> _TASK DETAILS_: Restate each entry shown beneath this instruction, keeping its wording intact.

> _DATASET RECORDS_:
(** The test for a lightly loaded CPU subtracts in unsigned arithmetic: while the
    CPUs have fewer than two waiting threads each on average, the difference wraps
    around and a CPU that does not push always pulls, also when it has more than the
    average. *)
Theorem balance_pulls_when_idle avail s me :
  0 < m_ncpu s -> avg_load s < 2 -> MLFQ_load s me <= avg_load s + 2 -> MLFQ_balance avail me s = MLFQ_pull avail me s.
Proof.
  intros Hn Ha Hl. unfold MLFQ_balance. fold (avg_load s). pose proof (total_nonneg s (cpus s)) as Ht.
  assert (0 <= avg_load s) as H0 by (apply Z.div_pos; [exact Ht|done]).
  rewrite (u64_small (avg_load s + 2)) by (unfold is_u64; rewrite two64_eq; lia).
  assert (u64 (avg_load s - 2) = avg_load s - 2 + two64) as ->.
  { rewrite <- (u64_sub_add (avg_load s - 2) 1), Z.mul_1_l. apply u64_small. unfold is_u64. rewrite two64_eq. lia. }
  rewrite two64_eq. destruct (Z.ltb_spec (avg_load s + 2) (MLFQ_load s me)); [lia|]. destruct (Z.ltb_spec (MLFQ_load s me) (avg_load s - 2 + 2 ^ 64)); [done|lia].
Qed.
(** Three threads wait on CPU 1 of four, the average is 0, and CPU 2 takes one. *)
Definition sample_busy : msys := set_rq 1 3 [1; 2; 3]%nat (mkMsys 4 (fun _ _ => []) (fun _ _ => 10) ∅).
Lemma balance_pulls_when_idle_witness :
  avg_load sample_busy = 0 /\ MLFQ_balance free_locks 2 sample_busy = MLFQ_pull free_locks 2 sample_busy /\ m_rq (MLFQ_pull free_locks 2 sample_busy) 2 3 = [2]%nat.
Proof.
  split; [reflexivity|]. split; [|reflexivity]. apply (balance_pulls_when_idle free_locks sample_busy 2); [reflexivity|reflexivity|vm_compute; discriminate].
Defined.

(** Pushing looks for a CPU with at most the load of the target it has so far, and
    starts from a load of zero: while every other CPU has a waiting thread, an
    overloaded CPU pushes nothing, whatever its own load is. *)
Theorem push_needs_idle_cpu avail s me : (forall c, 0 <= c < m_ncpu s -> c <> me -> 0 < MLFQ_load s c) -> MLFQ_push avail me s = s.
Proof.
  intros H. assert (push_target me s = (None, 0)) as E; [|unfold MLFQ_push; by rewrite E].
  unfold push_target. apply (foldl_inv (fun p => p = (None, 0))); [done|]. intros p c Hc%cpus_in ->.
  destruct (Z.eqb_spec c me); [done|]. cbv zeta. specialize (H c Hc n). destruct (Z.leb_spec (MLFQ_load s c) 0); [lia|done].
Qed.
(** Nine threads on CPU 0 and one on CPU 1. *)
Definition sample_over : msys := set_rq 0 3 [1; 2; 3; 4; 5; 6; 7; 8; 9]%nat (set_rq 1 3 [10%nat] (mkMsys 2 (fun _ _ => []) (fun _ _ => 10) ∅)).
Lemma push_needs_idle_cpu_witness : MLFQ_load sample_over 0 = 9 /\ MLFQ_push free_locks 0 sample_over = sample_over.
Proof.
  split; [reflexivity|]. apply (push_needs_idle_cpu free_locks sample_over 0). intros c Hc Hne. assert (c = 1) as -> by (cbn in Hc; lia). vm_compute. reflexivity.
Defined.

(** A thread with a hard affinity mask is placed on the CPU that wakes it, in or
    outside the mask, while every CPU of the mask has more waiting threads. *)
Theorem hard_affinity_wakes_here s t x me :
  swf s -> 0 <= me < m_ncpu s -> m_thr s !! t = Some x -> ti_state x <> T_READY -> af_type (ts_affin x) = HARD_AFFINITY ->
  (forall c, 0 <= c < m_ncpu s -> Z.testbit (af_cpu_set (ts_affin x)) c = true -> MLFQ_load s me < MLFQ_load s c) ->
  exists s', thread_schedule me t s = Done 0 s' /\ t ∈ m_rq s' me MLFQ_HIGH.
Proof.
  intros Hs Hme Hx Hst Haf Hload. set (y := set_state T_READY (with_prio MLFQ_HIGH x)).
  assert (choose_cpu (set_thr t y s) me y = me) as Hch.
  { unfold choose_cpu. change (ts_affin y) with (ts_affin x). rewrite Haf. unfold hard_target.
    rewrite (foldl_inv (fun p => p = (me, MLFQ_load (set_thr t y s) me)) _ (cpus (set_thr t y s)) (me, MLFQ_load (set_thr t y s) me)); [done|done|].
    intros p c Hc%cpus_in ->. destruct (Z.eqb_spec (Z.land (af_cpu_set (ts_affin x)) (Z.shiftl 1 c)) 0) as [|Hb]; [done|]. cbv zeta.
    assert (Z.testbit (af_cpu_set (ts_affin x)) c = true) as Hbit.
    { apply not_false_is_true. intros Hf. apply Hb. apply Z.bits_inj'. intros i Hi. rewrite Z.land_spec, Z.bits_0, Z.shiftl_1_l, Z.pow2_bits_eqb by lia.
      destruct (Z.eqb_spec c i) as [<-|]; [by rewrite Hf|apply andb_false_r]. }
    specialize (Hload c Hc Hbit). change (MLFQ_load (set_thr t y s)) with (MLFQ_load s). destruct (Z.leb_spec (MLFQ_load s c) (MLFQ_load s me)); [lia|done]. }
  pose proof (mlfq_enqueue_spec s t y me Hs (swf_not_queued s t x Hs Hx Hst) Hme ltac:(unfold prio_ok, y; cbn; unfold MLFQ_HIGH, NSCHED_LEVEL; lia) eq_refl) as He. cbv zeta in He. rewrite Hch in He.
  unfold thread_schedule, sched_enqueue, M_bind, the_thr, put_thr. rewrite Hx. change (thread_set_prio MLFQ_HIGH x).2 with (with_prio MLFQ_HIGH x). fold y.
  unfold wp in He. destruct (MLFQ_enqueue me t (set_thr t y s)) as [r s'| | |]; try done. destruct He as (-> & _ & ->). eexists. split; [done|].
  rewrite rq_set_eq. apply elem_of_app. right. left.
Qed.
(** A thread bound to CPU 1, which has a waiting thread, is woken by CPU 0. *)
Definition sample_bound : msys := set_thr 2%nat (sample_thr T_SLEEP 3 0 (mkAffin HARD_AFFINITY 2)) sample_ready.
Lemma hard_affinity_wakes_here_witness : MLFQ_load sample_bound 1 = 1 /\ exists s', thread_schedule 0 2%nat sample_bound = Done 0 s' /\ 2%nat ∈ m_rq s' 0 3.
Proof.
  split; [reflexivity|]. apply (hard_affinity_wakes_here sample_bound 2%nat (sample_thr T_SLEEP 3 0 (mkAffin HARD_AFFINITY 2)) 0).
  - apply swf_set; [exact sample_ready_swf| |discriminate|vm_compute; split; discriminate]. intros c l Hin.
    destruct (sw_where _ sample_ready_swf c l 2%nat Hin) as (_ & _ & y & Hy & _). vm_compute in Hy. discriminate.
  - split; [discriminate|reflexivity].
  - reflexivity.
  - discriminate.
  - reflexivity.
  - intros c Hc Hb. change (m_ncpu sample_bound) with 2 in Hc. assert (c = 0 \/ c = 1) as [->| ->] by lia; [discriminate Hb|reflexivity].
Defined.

> _RESULT_:
(** The test for a lightly loaded CPU subtracts in unsigned arithmetic: while the
    CPUs have fewer than two waiting threads each on average, the difference wraps
    around and a CPU that does not push always pulls, also when it has more than the
    average. *)
Theorem balance_pulls_when_idle avail s me :
  0 < m_ncpu s -> avg_load s < 2 -> MLFQ_load s me <= avg_load s + 2 -> MLFQ_balance avail me s = MLFQ_pull avail me s.
Proof.
  intros Hn Ha Hl. unfold MLFQ_balance. fold (avg_load s). pose proof (total_nonneg s (cpus s)) as Ht.
  assert (0 <= avg_load s) as H0 by (apply Z.div_pos; [exact Ht|done]).
  rewrite (u64_small (avg_load s + 2)) by (unfold is_u64; rewrite two64_eq; lia).
  assert (u64 (avg_load s - 2) = avg_load s - 2 + two64) as ->.
  { rewrite <- (u64_sub_add (avg_load s - 2) 1), Z.mul_1_l. apply u64_small. unfold is_u64. rewrite two64_eq. lia. }
  rewrite two64_eq. destruct (Z.ltb_spec (avg_load s + 2) (MLFQ_load s me)); [lia|]. destruct (Z.ltb_spec (MLFQ_load s me) (avg_load s - 2 + 2 ^ 64)); [done|lia].
Qed.
(** Three threads wait on CPU 1 of four, the average is 0, and CPU 2 takes one. *)
Definition sample_busy : msys := set_rq 1 3 [1; 2; 3]%nat (mkMsys 4 (fun _ _ => []) (fun _ _ => 10) ∅).
Lemma balance_pulls_when_idle_witness :
  avg_load sample_busy = 0 /\ MLFQ_balance free_locks 2 sample_busy = MLFQ_pull free_locks 2 sample_busy /\ m_rq (MLFQ_pull free_locks 2 sample_busy) 2 3 = [2]%nat.
Proof.
  split; [reflexivity|]. split; [|reflexivity]. apply (balance_pulls_when_idle free_locks sample_busy 2); [reflexivity|reflexivity|vm_compute; discriminate].
Defined.

(** Pushing looks for a CPU with at most the load of the target it has so far, and
    starts from a load of zero: while every other CPU has a waiting thread, an
    overloaded CPU pushes nothing, whatever its own load is. *)
Theorem push_needs_idle_cpu avail s me : (forall c, 0 <= c < m_ncpu s -> c <> me -> 0 < MLFQ_load s c) -> MLFQ_push avail me s = s.
Proof.
  intros H. assert (push_target me s = (None, 0)) as E; [|unfold MLFQ_push; by rewrite E].
  unfold push_target. apply (foldl_inv (fun p => p = (None, 0))); [done|]. intros p c Hc%cpus_in ->.
  destruct (Z.eqb_spec c me); [done|]. cbv zeta. specialize (H c Hc n). destruct (Z.leb_spec (MLFQ_load s c) 0); [lia|done].
Qed.
(** Nine threads on CPU 0 and one on CPU 1. *)
Definition sample_over : msys := set_rq 0 3 [1; 2; 3; 4; 5; 6; 7; 8; 9]%nat (set_rq 1 3 [10%nat] (mkMsys 2 (fun _ _ => []) (fun _ _ => 10) ∅)).
Lemma push_needs_idle_cpu_witness : MLFQ_load sample_over 0 = 9 /\ MLFQ_push free_locks 0 sample_over = sample_over.
Proof.
  split; [reflexivity|]. apply (push_needs_idle_cpu free_locks sample_over 0). intros c Hc Hne. assert (c = 1) as -> by (cbn in Hc; lia). vm_compute. reflexivity.
Defined.

(** A thread with a hard affinity mask is placed on the CPU that wakes it, in or
    outside the mask, while every CPU of the mask has more waiting threads. *)
Theorem hard_affinity_wakes_here s t x me :
  swf s -> 0 <= me < m_ncpu s -> m_thr s !! t = Some x -> ti_state x <> T_READY -> af_type (ts_affin x) = HARD_AFFINITY ->
  (forall c, 0 <= c < m_ncpu s -> Z.testbit (af_cpu_set (ts_affin x)) c = true -> MLFQ_load s me < MLFQ_load s c) ->
  exists s', thread_schedule me t s = Done 0 s' /\ t ∈ m_rq s' me MLFQ_HIGH.
Proof.
  intros Hs Hme Hx Hst Haf Hload. set (y := set_state T_READY (with_prio MLFQ_HIGH x)).
  assert (choose_cpu (set_thr t y s) me y = me) as Hch.
  { unfold choose_cpu. change (ts_affin y) with (ts_affin x). rewrite Haf. unfold hard_target.
    rewrite (foldl_inv (fun p => p = (me, MLFQ_load (set_thr t y s) me)) _ (cpus (set_thr t y s)) (me, MLFQ_load (set_thr t y s) me)); [done|done|].
    intros p c Hc%cpus_in ->. destruct (Z.eqb_spec (Z.land (af_cpu_set (ts_affin x)) (Z.shiftl 1 c)) 0) as [|Hb]; [done|]. cbv zeta.
    assert (Z.testbit (af_cpu_set (ts_affin x)) c = true) as Hbit.
    { apply not_false_is_true. intros Hf. apply Hb. apply Z.bits_inj'. intros i Hi. rewrite Z.land_spec, Z.bits_0, Z.shiftl_1_l, Z.pow2_bits_eqb by lia.
      destruct (Z.eqb_spec c i) as [<-|]; [by rewrite Hf|apply andb_false_r]. }
    specialize (Hload c Hc Hbit). change (MLFQ_load (set_thr t y s)) with (MLFQ_load s). destruct (Z.leb_spec (MLFQ_load s c) (MLFQ_load s me)); [lia|done]. }
  pose proof (mlfq_enqueue_spec s t y me Hs (swf_not_queued s t x Hs Hx Hst) Hme ltac:(unfold prio_ok, y; cbn; unfold MLFQ_HIGH, NSCHED_LEVEL; lia) eq_refl) as He. cbv zeta in He. rewrite Hch in He.
  unfold thread_schedule, sched_enqueue, M_bind, the_thr, put_thr. rewrite Hx. change (thread_set_prio MLFQ_HIGH x).2 with (with_prio MLFQ_HIGH x). fold y.
  unfold wp in He. destruct (MLFQ_enqueue me t (set_thr t y s)) as [r s'| | |]; try done. destruct He as (-> & _ & ->). eexists. split; [done|].
  rewrite rq_set_eq. apply elem_of_app. right. left.
Qed.
(** A thread bound to CPU 1, which has a waiting thread, is woken by CPU 0. *)
Definition sample_bound : msys := set_thr 2%nat (sample_thr T_SLEEP 3 0 (mkAffin HARD_AFFINITY 2)) sample_ready.
Lemma hard_affinity_wakes_here_witness : MLFQ_load sample_bound 1 = 1 /\ exists s', thread_schedule 0 2%nat sample_bound = Done 0 s' /\ 2%nat ∈ m_rq s' 0 3.
Proof.
  split; [reflexivity|]. apply (hard_affinity_wakes_here sample_bound 2%nat (sample_thr T_SLEEP 3 0 (mkAffin HARD_AFFINITY 2)) 0).
  - apply swf_set; [exact sample_ready_swf| |discriminate|vm_compute; split; discriminate]. intros c l Hin.
    destruct (sw_where _ sample_ready_swf c l 2%nat Hin) as (_ & _ & y & Hy & _). vm_compute in Hy. discriminate.
  - split; [discriminate|reflexivity].
  - reflexivity.
  - discriminate.
  - reflexivity.
  - intros c Hc Hb. change (m_ncpu sample_bound) with 2 in Hc. assert (c = 0 \/ c = 1) as [->| ->] by lia; [discriminate Hb|reflexivity].
Defined.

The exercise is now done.